Auch bei der 56. Ausgabe der Münchner Sicherheitskonferenz zog sich ein Thema durch das Programm: die Bedrohung durch geopolitisch motivierte Cyberattacken. Welche Länder beliebte Ziele sind und wo die wichtigsten Akteure sitzen, führt die US-Expertin Sandra Joyce aus.

STANDARD: Die US-Vertretung warnte in München vehement davor, beim 5G-Aufbau auf das chinesische Tech-Unternehmen Huawei zu setzen. Welche Bedrohung sehen Sie? Wie sehr geht es auch um Wettbewerb?

Joyce: Es steht außer Zweifel, dass China Telekommunikationsnetzwerke für nachrichtendienstliche Spionage nützen kann und will. Das zeigen auch gehäuften Angriffe der (dem chinesischen Staat zugeschriebenen, Anm.) APT41-Gruppe. Es geht aber generell darum, wem man anvertraut, eine Infrastruktur aufzubauen, auf die sich die zukünftige Gesellschaft stützt.

STANDARD: Allerdings haben auch die Geheimdienste der USA und Deutschlands jahrzehntelang via Verschlüsselungsgeräte des Schweizer Crypto-Unternehmens weltweit Freund und Feind bespitzelt.

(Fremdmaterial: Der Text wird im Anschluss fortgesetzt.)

(* ===== verification/En50221SlDeliver.v ===== *)
(** * En50221SlDeliver: what the session layer sends and does

    Data sent on a session arrives as its APDUs at the resource of the peer's session, and
    what a module sends moves only the sessions of its own connection.  The examples at
    the end are runs that go wrong. *)

From stdpp Require Import relations.
From S2P Require Import Prelude Asn1 CaLink En50221Transport En50221Poll En50221Inv En50221Safe.
From S2P Require Import En50221Api En50221Ops En50221Deliver En50221Session En50221SlSafe En50221Stack.

(** ** Packages *)

(** An APDU: a tag of three bytes, a length field and the body. *)
Definition apdu (p : list Z * list Z) : list Z := p.1 ++ asn_field (zlen p.2) ++ p.2.
Definition apdu_ok (p : list Z * list Z) : Prop := zlen p.1 = 3 /\ zlen p.2 < 65536.
Lemma apdu_len p : apdu_ok p -> zlen (apdu p) = 3 + zlen (asn_field (zlen p.2)) + zlen p.2.
Proof. intros [Hl _]. unfold apdu. rewrite !zlen_app. lia. Qed.

(** A function is called for each of the data. *)
Fixpoint each {S} (run : list Z -> T S unit) (l : list (list Z)) : T S unit :=
  match l with [] => mret tt | x :: l => run x;; each run l end.

Section package.
Context {A : Type}.
Abbreviation M := (T (host (stack A))).
Context (resource_cb : Z -> Z -> Z -> Z -> list Z -> M unit).

Lemma apdu_loop_each fuel f i k id l w :
  Forall apdu_ok l -> zlen (concat (apdu <$> l)) < 2 ^ 31 -> (length (concat (apdu <$> l)) <= fuel)%nat ->
  apdu_loop resource_cb fuel (Some f) i k id (concat (apdu <$> l)) w = each (resource_cb f i k id) (apdu <$> l) w.
Proof.
  intros Hok. revert fuel w. induction Hok as [|p l [Hp Hb] Hok IH]; intros fuel w Hz Hf; [by destruct fuel|].
  pose proof (apdu_len p (conj Hp Hb)) as Hl. pose proof (asn_field_len (zlen p.2)).
  cbn [fmap list_fmap concat] in *. rewrite zlen_app in Hz. rewrite length_app in Hf.
  pose proof (zlen_nonneg (concat (apdu <$> l))). pose proof (zlen_nonneg p.2).
  destruct fuel as [|fuel]; [unfold zlen in *; unfold fmap in *; lia|].
  cbn [apdu_loop each]. rewrite zlen_app. fold (apdu <$> l).
  destruct (_ =? 0) eqn:E0; [unfold fmap in *; lia|]. destruct (_ <? 3) eqn:E1; [unfold fmap in *; lia|].
  assert (Ea : asn_1_decode (apdu p ++ concat (apdu <$> l)) 3 (zlen (apdu p) + zlen (concat (apdu <$> l)) - 3) =
    Some (zlen (asn_field (zlen p.2)), Some (zlen p.2))).
  { unfold apdu at 1. rewrite <- !app_assoc, <- Hp. rewrite asn_1_decode_field by lia. by rewrite decide_True by lia. }
  unfold mbind at 1, T_bind at 1, lift. rewrite Ea. destruct (_ <? 0) eqn:E2; [lia|].
  change (default 0 (Some (zlen p.2))) with (zlen p.2). rewrite u32_small by lia. rewrite <- Hl.
  destruct (_ <? zlen (apdu p)) eqn:E3; [unfold fmap in *; lia|]. rewrite ztake_app, zdrop_app by done.
  unfold mbind, T_bind. destruct (resource_cb _ _ _ _ _ w) as [[[] w']|]; [|done].
  apply IH; [unfold fmap in *; lia|]. unfold zlen in Hl. unfold fmap in *. lia.
Qed.

Context (env : environment) (lookup : Z -> Z -> M (Z * option Z * option Z))
  (session_cb : Z -> Z -> Z -> Z -> M Z) (uninit : Z).

(** The package of an active session is handed to its resource. *)
Lemma sl_data_package n k x f i j l w :
  sl_wf n (sl (upper (w_st w))) -> 0 <= k < 65536 -> entry (sessions (sl (upper (w_st w)))) k = Some x ->
  s_slot_id x = i -> s_connection_id x = j -> s_state x = S_STATE_ACTIVE -> s_callback x = Some f ->
  Forall apdu_ok l -> zlen (concat (apdu <$> l)) < 2 ^ 31 ->
  sl_data env lookup session_cb resource_cb uninit (session_header k ++ concat (apdu <$> l)) i j w =
    each (resource_cb f i k (s_resource_id x)) (apdu <$> l) w.
Proof.
  intros [Hm Hl _] Hk Ex Ei Ej Es Ef Hok Hz. pose proof (entry_range _ _ _ Ex) as Hr.
  set (d := concat (apdu <$> l)) in *. pose proof (zlen_nonneg d).
  assert (Hw : word16 (2 :: put16 k ++ d) 1 = Some k).
  { unfold word16. change (zget (2 :: put16 k ++ d) 1) with (Some (u8 (Z.shiftr k 8))).
    change (zget (2 :: put16 k ++ d) (1 + 1)) with (Some (u8 k)). cbn [mbind option_bind].
    unfold u8. rewrite shiftr_8, lor_byte by lia. f_equal. rewrite u16_small; lia. }
  unfold sl_data. rewrite zlen_session_header. destruct (_ <? 1) eqn:E1; [lia|].
  change (zget (session_header k ++ d) 0) with (Some ST_SESSION_NUMBER).
  unfold mbind at 1, T_bind at 1, lift at 1. cbn -[en50221_sl_handle_session_package Z.eqb].
  change (zdrop 1 (session_header k ++ d)) with (2 :: put16 k ++ d).
  change (en50221_sl_handle_session_package resource_cb (2 :: put16 k ++ d) i j w = each (resource_cb f i k (s_resource_id x)) (apdu <$> l) w).
  unfold en50221_sl_handle_session_package.
  assert (E3 : zlen (2 :: put16 k ++ d) = 3 + zlen d) by (rewrite zlen_cons, zlen_app; change (zlen (put16 k)) with 2; lia).
  rewrite E3. destruct (_ <? 3) eqn:E4; [lia|].
  change (zget (2 :: put16 k ++ d) 0) with (Some 2). unfold mbind at 1, T_bind at 1, lift at 1.
  change (negb (2 =? 2)) with false. cbn iota. rewrite Hw. unfold mbind at 1, T_bind at 1, lift at 1.
  unfold mbind at 1, T_bind at 1.
  assert (Ef' : session_for k i j S_STATE_ACTIVE w = Some (Some x, w)).
  { unfold session_for, get_sl, get_session, get_sl, lift, get, mbind, T_bind, mret, T_ret, mbind, T_bind.
    rewrite Hm. destruct (n <=? k) eqn:En; [lia|]. rewrite Ex, Ei, Ej, Es, !Z.eqb_refl. done. }
  rewrite Ef', Ef. change (zdrop 3 (2 :: put16 k ++ d)) with d.
  apply apdu_loop_each; [done|done|]. fold d. unfold zlen in E3. lia.
Qed.
End package.

(** What a successful send queued. *)
Lemma sl_send_queued (env : environment) {A} `{!UpperInv A} n ms mc lk g (w w2 : world (host (stack A))) k x data :
  0 <= ms < 256 -> 0 <= mc < 256 -> @inv _ (stack_upper n) ms mc lk g w ->
  entry (sessions (sl (upper (w_st w)))) k = Some x -> (s_slot_id x < ms -> entry lk (s_slot_id x) = Some false) ->
  zlen data < 65531 -> en50221_sl_send_data env k data w = Some (0, w2) ->
  exists m, @queued _ (stack_upper n) ms mc lk g (s_slot_id x) (s_connection_id x) m w w2 /\
    m_bytes m = tpdu T_DATA_LAST (s_connection_id x) (session_header k ++ data).
Proof.
  intros Hms Hmc HI Ex Hl Hz Es. pose proof (inv_sl _ _ _ _ _ _ HI) as [Hm Hn Hw].
  pose proof (entry_range _ _ _ Ex) as Hr. destruct (entry_Forall _ _ _ _ Hw Ex) as [_ [Hi _] [Hj _]].
  assert (Hs : twp (en50221_sl_send_data env k data) (fun r w' => r = 0 ->
    exists m, @queued _ (stack_upper n) ms mc lk g (s_slot_id x) (s_connection_id x) m w w' /\
      m_bytes m = tpdu T_DATA_LAST (s_connection_id x) (session_header k ++ data)) w); [|by apply (twp_elim _ _ _ _ _ Hs Es)].
  assert (Hbad : forall e w', twp (set_sl_error e;; mret (-1)) (fun r w' => r = 0 ->
    exists m, @queued _ (stack_upper n) ms mc lk g (s_slot_id x) (s_connection_id x) m w w' /\
      m_bytes m = tpdu T_DATA_LAST (s_connection_id x) (session_header k ++ data)) w').
  { done. }
  unfold en50221_sl_send_data. apply twp_bind, twp_get_sl. rewrite Hm. apply twp_if; intros E; [apply Hbad|].
  apply twp_bind, twp_bind, twp_get_sl. eapply twp_lift; [exact Ex|]. apply twp_if; intros _; [apply Hbad|].
  apply twp_bind. eapply (@twp_send_datav _ _ (stack_upper n) ms mc Hms Hmc); [exact HI|done|done|done| | | | |].
  { cbn [concat]. rewrite zlen_session_header, app_nil_r. lia. }
  - intros _ w' _. apply twp_if; [intros _|done]. apply twp_bind, twp_bind, twp_get_tl, twp_ret, Hbad.
  - intros _ _ _ w' _. apply twp_if; [intros _|done]. apply twp_bind, twp_bind, twp_get_tl, twp_ret, Hbad.
  - intros c _ _ _ _ _ w' _. apply twp_if; [intros _|done]. apply twp_bind, twp_bind, twp_get_tl, twp_ret, Hbad.
  - intros c m w' _ _ _ _ Hq Hb. apply twp_if; [done|intros _]. apply twp_ret. intros _. exists m.
    split; [exact Hq|]. cbn [concat] in Hb. rewrite app_nil_r in Hb.
    rewrite tpdu_queued_eq in Hb; [exact Hb|]. rewrite zlen_session_header. lia.
Qed.
Lemma keep_streams_collected malloc_ok ss : forall n,
  collected malloc_ok n (ca_streams_count ss) (keep_streams malloc_ok ss n) (kept_stream <$> ss).
Proof.
  induction ss as [|s ss IH]; intros n; [unfold collected; simpl; by rewrite Nat.add_0_r|].
  unfold collected. cbn [ca_streams_count keep_streams fmap list_fmap list_sum foldr].
  change (foldr Nat.add 0%nat _) with (ca_streams_count ss).
  rewrite Nat.add_succ_l, all_allocated_S, all_allocated_app. destruct (malloc_ok n); [|done].
  cbn [andb]. pose proof (keep_ca_collected malloc_ok (stream_descs s) (S n)) as H. unfold collected in H.
  destruct (keep_ca malloc_ok (stream_descs s) (S n)) as [r n1].
  destruct (all_allocated malloc_ok (S n) _); simpl in H |- *; [|by subst r].
  injection H as -> ->. specialize (IH (S n + length (ca_descriptors (stream_descs s)))%nat).
  unfold collected in IH. simpl in IH.
  destruct (keep_streams malloc_ok ss _) as [r2 n2] eqn:E. 
  destruct (all_allocated malloc_ok _ _); simpl in *.
  - injection IH as -> ->. simpl. f_equal. lia.
  - by rewrite IH.
Qed.

(** ** Moving *)

Lemma descriptors_match_run cur first :
  length cur = length first -> descriptors_match cur first = Some (bool_decide (cur = first)).
Proof.
  revert first. induction cur as [|c cur IH]; intros [|f first] E; try done. simpl.
  destruct (zlen c =? zlen f) eqn:El; simpl.
  - destruct (decide (c = f)) as [->|Hne].
    + rewrite IH by (simpl in E; lia). f_equal. apply bool_decide_ext. naive_solver.
    + rewrite bool_decide_eq_false_2; [done|naive_solver].
  - rewrite bool_decide_eq_false_2; [done|]. intros [= -> ->]. lia.
Qed.

(** The structures [format_pmt] works on, of the descriptors in [l]. *)
Definition ca_small (ds : list ca_pmt_descriptor) : Prop :=
  Forall (fun d => 2 <= zlen d) ds /\ zlen (concat ds) < 4095.

Lemma ca_small_zlen ds : ca_small ds -> 0 <= zlen ds <= zlen (concat ds).
Proof.
  intros [H _]. split; [apply zlen_nonneg|]. induction H as [|d ds Hd H IH]; [done|].
  simpl. rewrite zlen_cons, zlen_app. lia.
Qed.

Lemma bool_decide_Forall_cons {A} (P : A -> Prop) `{!forall x, Decision (P x)} x l :
  bool_decide (Forall P (x :: l)) = bool_decide (P x) && bool_decide (Forall P l).
Proof. rewrite <- bool_decide_and. apply bool_decide_ext, Forall_cons_iff. Qed.

Lemma streams_match_run s ss :
  ca_small (ca_descriptors (stream_descs s)) ->
  Forall (fun s => ca_small (ca_descriptors (stream_descs s))) ss ->
  streams_match (kept_stream s) (kept_stream <$> ss) =
    Some (bool_decide (Forall (fun s' => ca_descriptors (stream_descs s') = ca_descriptors (stream_descs s)) ss)).
Proof.
  intros H0 H. pose proof (ca_small_zlen _ H0) as Hz0. destruct H0 as [_ Hc0].
  induction H as [|s' ss H1 H IH]; [by rewrite bool_decide_eq_true_2|].
  pose proof (ca_small_zlen _ H1) as Hz. destruct H1 as [_ Hc]. cbn [fmap list_fmap streams_match].
  simpl cs_descriptors_count. rewrite !u32_small by lia. simpl.
  destruct (Z.eqb_spec (zlen (ca_descriptors (stream_descs s'))) (zlen (ca_descriptors (stream_descs s))));
    cbn [negb].
  - rewrite descriptors_match_run by (unfold zlen in *; lia). simpl.
    rewrite IH, bool_decide_Forall_cons. by destruct (bool_decide (_ = ca_descriptors (stream_descs s))).
  - rewrite bool_decide_eq_false_2; [done|]. rewrite Forall_cons_iff. intros [E _]. congruence.
Qed.

(** The streams left when the descriptors of [m] were moved. *)
Definition left_stream (m : option (list ca_pmt_descriptor)) (s : mpeg_pmt_stream) : ca_pmt_stream :=
  match m with Some _ => set_descriptors [] 0 (kept_stream s) | None => kept_stream s end.

Lemma try_move_run ss :
  Forall (fun s => ca_small (ca_descriptors (stream_descs s))) ss ->
  en50221_ca_try_move_pmt_descriptors (kept_stream <$> ss) =
    Some (default [] (ca_common ss), left_stream (ca_common ss) <$> ss).
Proof.
  intros H. destruct H as [|s ss H0 H]; [done|].
  cbn [fmap list_fmap en50221_ca_try_move_pmt_descriptors].
  rewrite streams_match_run by done. cbn [mbind option_bind]. unfold ca_common.
  rewrite bool_decide_Forall_cons, (bool_decide_eq_true_2 (ca_descriptors (stream_descs s) = ca_descriptors (stream_descs s))) by done. cbn [andb].
  destruct (bool_decide (Forall _ ss)); [|done]. simpl. do 3 f_equal. by rewrite <- list_fmap_compose.
Qed.
Lemma handler_handled r slot_id session_number resource_id data data_length m :
  bytes m -> 0 <= data -> 0 <= data_length < 2 ^ 32 -> data + data_length <= zlen m ->
  reply_whole r m data data_length ->
  handled (callbacks r) slot_id session_number data (data + data_length) m
    (handler r slot_id session_number resource_id data data_length) m.
Proof.
  intros Hb Hd Hlen Hfit Hwhole. pose proof (same_outside_refl data (data + data_length) m Hb) as Hm.
  destruct r as [r|r|r|r|r|r|r|r]; cbn [handler];
    match goal with |- handled _ _ _ _ _ _ (?f _ _ _ _ _ _) _ => unfold f end;
    (apply handled_dispatch; [done..|intros tag Hl]).
  - unfold en50221_app_rm_parse_profile_enq, en50221_app_rm_parse_profile_reply, en50221_app_rm_parse_profile_change.
    repeat handled_step.
    apply handled_swap; try done; try lia; [intros; by apply bswap32_run|intros; handled_step].
  - unfold en50221_app_ai_parse_app_info. repeat handled_step.
    destruct (_ <? _) eqn:Ev; rewrite ?u8_small by lia; lia.
  - unfold en50221_app_auth_parse_request. repeat handled_step.
  - unfold en50221_app_ca_parse_info, en50221_app_ca_parse_reply. repeat handled_step.
    { apply handled_swap; try done; try lia; [intros; by apply bswap16_run|intros; handled_step]. }
    pose proof (same_outside_rev_at _ _ m m (data + 3 + k) 2 Hm) as Hm1.
    eapply handled_bind; [apply bswap16_run; [done|lia..]|].
    destruct (reply_loop_safe data (data + data_length) m (data + 3 + k) n Hb Hd ltac:(lia) ltac:(lia) ltac:(lia)
      (S (length (rev_at m (data + 3 + k) 2))) 4 (rev_at m (data + 3 + k) 2)) as (v & m' & E & Hm').
    { apply Hm1; lia. } { lia. } { by apply (Hwhole k). }
    { pose proof (zlen_rev_at m (data + 3 + k) 2). unfold zlen in *. lia. }
    eapply handled_bind; [exact E|]. handled_step. 
  - unfold en50221_app_dvb_parse_tune, en50221_app_dvb_parse_replace, en50221_app_dvb_parse_clear_replace.
    repeat handled_step.
  - unfold en50221_app_epg_parse_reply. repeat handled_step.
  - unfold en50221_app_teletext_parse_ebu. repeat handled_step.
  - unfold en50221_app_smartcard_parse_command, en50221_app_smartcard_parse_send. repeat handled_step.
Qed.
(** ** Interrupts *)

Definition dvb_ca_en50221_camchange_irq (slot change_type : Z) : M unit :=
  if (change_type =? DVB_CA_EN50221_CAMCHANGE_REMOVED) || (change_type =? DVB_CA_EN50221_CAMCHANGE_INSERTED) then
    mod_slot slot (fun s => set_camchange (s32 (camchange_count s + 1)) change_type s);;
    dvb_ca_en50221_thread_wakeup
  else mret tt.

Definition dvb_ca_en50221_camready_irq (slot : Z) : M unit :=
  s ← get_slot slot;
  if slot_state s =? DVB_CA_SLOTSTATE_WAITREADY then
    mod_slot slot (set_slot_state DVB_CA_SLOTSTATE_VALIDATE);;
    dvb_ca_en50221_thread_wakeup
  else mret tt.

Definition dvb_ca_en50221_frda_irq (slot : Z) : M unit :=
  s ← get_slot slot;
  if slot_state s =? DVB_CA_SLOTSTATE_LINKINIT then
    status ← read_cam_control slot CTRLIF_STATUS;
    if bit status STATUSREG_DA then mod_slot slot (set_da_irq true) else mret tt
  else if slot_state s =? DVB_CA_SLOTSTATE_RUNNING then
    c ← get_ca;
    if open c then dvb_ca_en50221_thread_wakeup else mret tt
  else mret tt.

(** ** The thread *)

(** How long the thread may sleep on account of one slot. *)
Definition slot_delay (c : dvb_ca_private) (s : dvb_ca_slot) : Z :=
  let irq_camchange := bit (flags c) DVB_CA_EN50221_FLAG_IRQ_CAMCHANGE in
  let st := slot_state s in
  if st =? DVB_CA_SLOTSTATE_INVALID then
    if irq_camchange then HZ * 60 else HZ / 10
  else if (st =? DVB_CA_SLOTSTATE_UNINITIALISED) || (st =? DVB_CA_SLOTSTATE_WAITREADY) ||
          (st =? DVB_CA_SLOTSTATE_VALIDATE) || (st =? DVB_CA_SLOTSTATE_WAITFR) ||
          (st =? DVB_CA_SLOTSTATE_LINKINIT) then HZ / 10
  else if st =? DVB_CA_SLOTSTATE_RUNNING then
    let delay := if irq_camchange then HZ * 60 else HZ / 10 in
    if open c && (negb (da_irq_supported s) || negb (bit (flags c) DVB_CA_EN50221_FLAG_IRQ_DA)) then HZ / 10
    else delay
  else if irq_camchange then HZ * 60 else HZ * 5.
(** The payloads of the first message of the connection [id] (of the first fragment, when
    none is given), the fragments left, and the connection when the message is complete. *)
Fixpoint take_message (id : option Z) (l : list (list Z)) : list (list Z) * list (list Z) * option Z :=
  match l with
  | [] => ([], [], None)
  | p :: l =>
      let c := default (frag_id p) id in
      if frag_id p =? c then
        if frag_last p then ([frag_payload p], l, Some c)
        else let '(m, kept, o) := take_message (Some c) l in (frag_payload p :: m, kept, o)
      else let '(m, kept, o) := take_message (Some c) l in (m, p :: kept, o)
  end.

(** The connection the reader has decided on after a look at the queue. *)
Definition decided (id : option Z) (l : list (list Z)) : option Z :=
  match id, l with Some c, _ => Some c | None, p :: _ => Some (frag_id p) | None, [] => None end.

Lemma link_packet_in r ps p : link_ring r ps -> p ∈ ps -> 2 <= zlen (p_bytes p) <= HOST_LINK_BUF_SIZE.
Proof. intros (_ & _ & H) Hp. by apply (proj1 (list.Forall_forall _ _) H). Qed.

(** The header of a fragment. *)
Lemma read_header r b p rest :
  link_ring r (b ++ p :: rest) ->
  exists hdr, dvb_ringbuffer_pkt_read r (index_after r b) 0 2 = Some (2, hdr) /\
    zget hdr 0 = Some (frag_id (p_bytes p)) /\ zget hdr 1 = Some (p_bytes p).[1].
Proof.
  intros H. pose proof (link_packet_in r _ p H) as Hp. unfold HOST_LINK_BUF_SIZE in Hp.
  assert (2 <= zlen (p_bytes p) <= 512) as Hlen.
  { apply Hp. apply elem_of_app. right. apply list_elem_of_here. }
  exists (ztake 2 (p_bytes p)). rewrite (pkt_read_run r b p rest) by (apply H || lia).
  rewrite (proj2 (Z.ltb_ge _ _)) by lia. rewrite zdrop_0. cbv zeta. rewrite zlen_ztake by lia.
  split; [done|]. unfold frag_id. rewrite !zget_in by (rewrite zlen_ztake; lia). by rewrite !zat_ztake by lia.
Qed.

Joyce: Wir alle akzeptieren eine gewisse normale geheimdienstliche Tätigkeit, die jeder verantwortliche Staat der Welt betreibt. Aber das heißt nicht, dass man offene Überwachung einfach so zulassen kann. Hier geht es auch um Grundwerte: Welche Vision verfolgt die autokratische Regierung in Peking, und wie passt diese zu den Werten demokratischer Gesellschaften?

STANDARD: Wo verzeichnen Sie die meisten Angriffe?

Joyce: Generell sehen wir eine anhaltende Welle von Cyberspionage, finanziell motivierter Cyberkriminalität und Manipulation in sozialen Netzwerken. Für Regierungen geht unseren Beobachtungen zufolge die größte Sorge von Russland und China aus. Die russische Gruppe APT28 greift immer wieder Ziele in den USA an, aber auch in Deutschland. Sie waren etwa involviert in die US-Präsidentschaftswahlen 2016. Eine Gruppe aus China nimmt Regierungen und Unternehmen aus Europa, Asien und den USA ins Visier, die verbunden sind mit Pekings Projekten wie der "Neuen Seidenstraße". Wir sehen mehr Aktivität in Europa. In Deutschland gab es Fälle von gefälschten Regierungsdokumenten, auf die geklickt werden sollte. Erpressungssoftware ist inzwischen hochkomplex geworden. Die längste Zeit versuchte man auf recht simple Weise willkürlich so viel Schadsoftware wie möglich in Umlauf zu bringen. Heute wird gezielter vorgegangen. Akteure suchen lange nach sensiblen Informationen, die großen Schaden anrichten können, und verlangen dann wesentlich mehr Geld. Beim jüngsten Fall in Frankreich wurden 350.000 Euro verlangt.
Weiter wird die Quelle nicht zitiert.